Data excerpts
= Beginning of Section =

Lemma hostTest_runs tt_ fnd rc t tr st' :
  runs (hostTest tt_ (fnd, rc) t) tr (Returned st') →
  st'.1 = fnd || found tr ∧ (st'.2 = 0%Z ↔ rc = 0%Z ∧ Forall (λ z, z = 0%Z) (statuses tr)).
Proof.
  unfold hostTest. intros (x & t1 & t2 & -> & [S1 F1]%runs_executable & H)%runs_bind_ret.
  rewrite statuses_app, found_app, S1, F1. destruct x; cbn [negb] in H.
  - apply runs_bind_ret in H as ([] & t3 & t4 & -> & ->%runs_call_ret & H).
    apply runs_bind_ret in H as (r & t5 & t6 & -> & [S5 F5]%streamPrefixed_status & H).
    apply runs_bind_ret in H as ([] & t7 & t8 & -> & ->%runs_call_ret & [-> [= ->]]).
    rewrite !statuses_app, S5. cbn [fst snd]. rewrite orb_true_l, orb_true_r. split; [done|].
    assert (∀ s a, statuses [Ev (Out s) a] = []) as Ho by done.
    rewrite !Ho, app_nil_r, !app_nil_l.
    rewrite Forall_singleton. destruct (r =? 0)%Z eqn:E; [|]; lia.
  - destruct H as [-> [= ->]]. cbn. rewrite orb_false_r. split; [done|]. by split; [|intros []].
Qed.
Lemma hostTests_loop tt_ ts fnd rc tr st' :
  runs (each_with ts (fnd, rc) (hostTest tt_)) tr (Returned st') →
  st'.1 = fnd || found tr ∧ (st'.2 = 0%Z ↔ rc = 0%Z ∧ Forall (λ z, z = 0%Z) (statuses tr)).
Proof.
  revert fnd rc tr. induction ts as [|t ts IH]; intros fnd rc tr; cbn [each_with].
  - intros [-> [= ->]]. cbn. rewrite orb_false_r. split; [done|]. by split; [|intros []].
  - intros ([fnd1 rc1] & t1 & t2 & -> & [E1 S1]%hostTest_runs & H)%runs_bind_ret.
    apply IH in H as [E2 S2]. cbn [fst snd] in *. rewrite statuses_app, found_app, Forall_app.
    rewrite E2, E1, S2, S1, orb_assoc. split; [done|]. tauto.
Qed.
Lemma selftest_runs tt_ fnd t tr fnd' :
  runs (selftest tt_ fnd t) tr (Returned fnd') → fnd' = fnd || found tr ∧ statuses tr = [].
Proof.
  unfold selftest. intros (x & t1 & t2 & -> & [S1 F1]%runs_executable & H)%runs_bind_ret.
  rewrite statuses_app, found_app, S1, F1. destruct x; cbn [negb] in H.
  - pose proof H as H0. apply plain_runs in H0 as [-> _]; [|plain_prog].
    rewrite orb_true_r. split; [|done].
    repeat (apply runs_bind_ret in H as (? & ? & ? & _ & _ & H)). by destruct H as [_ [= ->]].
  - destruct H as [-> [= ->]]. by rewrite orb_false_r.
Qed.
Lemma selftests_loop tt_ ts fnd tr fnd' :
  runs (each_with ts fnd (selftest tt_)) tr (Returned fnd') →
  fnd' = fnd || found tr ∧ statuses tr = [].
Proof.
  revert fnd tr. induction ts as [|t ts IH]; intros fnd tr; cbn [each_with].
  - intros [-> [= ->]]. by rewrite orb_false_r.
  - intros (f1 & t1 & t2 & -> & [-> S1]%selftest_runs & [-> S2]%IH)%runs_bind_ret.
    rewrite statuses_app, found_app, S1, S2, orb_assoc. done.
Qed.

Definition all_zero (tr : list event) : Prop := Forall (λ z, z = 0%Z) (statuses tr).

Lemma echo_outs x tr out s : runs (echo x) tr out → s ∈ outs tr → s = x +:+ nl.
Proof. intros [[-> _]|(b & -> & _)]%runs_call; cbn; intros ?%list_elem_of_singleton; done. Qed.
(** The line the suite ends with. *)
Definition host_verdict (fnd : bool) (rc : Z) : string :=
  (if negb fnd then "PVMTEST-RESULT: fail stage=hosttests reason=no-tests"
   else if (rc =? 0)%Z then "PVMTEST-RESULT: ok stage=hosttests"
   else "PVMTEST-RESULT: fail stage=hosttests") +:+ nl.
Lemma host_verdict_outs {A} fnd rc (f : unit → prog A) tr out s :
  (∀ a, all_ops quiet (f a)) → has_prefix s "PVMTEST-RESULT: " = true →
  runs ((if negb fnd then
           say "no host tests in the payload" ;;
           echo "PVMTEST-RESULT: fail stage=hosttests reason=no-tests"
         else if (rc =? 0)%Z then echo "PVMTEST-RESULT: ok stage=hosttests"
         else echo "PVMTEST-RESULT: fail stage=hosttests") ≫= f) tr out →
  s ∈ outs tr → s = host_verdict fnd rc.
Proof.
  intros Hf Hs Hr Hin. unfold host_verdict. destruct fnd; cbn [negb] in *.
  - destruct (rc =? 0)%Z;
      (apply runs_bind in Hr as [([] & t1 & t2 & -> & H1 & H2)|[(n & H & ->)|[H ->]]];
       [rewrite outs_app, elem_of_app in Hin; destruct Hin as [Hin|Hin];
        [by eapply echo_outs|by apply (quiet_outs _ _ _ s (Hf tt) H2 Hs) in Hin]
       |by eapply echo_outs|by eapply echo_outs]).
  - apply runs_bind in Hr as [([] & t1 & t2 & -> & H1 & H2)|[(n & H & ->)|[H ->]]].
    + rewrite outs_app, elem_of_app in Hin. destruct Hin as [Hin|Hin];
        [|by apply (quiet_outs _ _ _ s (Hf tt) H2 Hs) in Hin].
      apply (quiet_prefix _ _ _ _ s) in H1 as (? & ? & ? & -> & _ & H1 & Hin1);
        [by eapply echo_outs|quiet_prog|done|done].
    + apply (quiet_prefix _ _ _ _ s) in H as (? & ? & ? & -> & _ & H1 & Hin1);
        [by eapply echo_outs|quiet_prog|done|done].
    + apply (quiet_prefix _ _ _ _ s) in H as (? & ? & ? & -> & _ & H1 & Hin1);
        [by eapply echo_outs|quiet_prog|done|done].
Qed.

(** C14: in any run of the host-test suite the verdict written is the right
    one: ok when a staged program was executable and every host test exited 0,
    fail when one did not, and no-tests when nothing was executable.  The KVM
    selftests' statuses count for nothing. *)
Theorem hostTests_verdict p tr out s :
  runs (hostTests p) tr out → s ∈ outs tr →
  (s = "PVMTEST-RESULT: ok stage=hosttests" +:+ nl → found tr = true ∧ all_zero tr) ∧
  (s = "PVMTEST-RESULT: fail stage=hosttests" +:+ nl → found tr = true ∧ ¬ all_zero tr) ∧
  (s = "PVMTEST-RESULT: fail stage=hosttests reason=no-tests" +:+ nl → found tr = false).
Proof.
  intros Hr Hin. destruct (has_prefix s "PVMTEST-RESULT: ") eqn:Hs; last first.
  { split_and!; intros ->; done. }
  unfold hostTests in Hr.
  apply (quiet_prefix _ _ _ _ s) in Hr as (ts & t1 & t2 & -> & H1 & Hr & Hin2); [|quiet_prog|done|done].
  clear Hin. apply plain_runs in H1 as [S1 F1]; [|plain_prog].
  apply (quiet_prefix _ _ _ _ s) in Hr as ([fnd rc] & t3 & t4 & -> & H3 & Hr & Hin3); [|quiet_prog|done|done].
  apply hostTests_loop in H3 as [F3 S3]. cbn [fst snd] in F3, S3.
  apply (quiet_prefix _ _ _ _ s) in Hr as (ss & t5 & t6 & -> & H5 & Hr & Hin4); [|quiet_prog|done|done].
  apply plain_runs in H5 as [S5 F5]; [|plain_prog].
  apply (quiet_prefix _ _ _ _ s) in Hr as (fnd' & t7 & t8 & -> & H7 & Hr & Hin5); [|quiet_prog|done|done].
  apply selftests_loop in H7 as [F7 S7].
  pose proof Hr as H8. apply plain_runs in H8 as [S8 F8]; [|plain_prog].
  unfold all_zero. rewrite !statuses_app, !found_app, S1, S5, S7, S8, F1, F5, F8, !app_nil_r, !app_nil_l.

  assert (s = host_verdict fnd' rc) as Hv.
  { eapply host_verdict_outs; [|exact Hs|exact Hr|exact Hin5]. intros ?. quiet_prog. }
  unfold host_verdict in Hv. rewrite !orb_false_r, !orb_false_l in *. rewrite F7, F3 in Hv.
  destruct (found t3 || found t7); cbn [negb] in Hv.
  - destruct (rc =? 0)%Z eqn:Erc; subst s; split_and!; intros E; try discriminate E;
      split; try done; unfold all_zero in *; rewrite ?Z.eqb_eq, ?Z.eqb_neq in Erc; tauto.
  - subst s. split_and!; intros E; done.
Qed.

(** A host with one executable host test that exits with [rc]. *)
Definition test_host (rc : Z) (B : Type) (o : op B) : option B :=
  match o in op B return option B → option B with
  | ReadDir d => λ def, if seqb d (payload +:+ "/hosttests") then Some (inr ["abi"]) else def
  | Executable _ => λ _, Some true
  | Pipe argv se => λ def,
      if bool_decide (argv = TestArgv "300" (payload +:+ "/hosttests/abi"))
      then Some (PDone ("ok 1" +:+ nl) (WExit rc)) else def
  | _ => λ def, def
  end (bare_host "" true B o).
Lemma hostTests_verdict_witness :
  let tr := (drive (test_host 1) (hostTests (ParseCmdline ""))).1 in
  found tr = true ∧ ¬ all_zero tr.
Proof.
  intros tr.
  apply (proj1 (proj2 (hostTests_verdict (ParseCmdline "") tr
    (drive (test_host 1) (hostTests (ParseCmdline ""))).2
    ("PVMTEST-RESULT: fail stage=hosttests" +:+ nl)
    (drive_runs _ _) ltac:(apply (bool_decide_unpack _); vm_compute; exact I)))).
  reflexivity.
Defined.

= End of Section =

#### Exercise requirements
For each line above that carries the word "tauto", copy it out.

#### Task solution
    rewrite E2, E1, S2, S1, orb_assoc. split; [done|]. tauto.
      split; try done; unfold all_zero in *; rewrite ?Z.eqb_eq, ?Z.eqb_neq in Erc; tauto.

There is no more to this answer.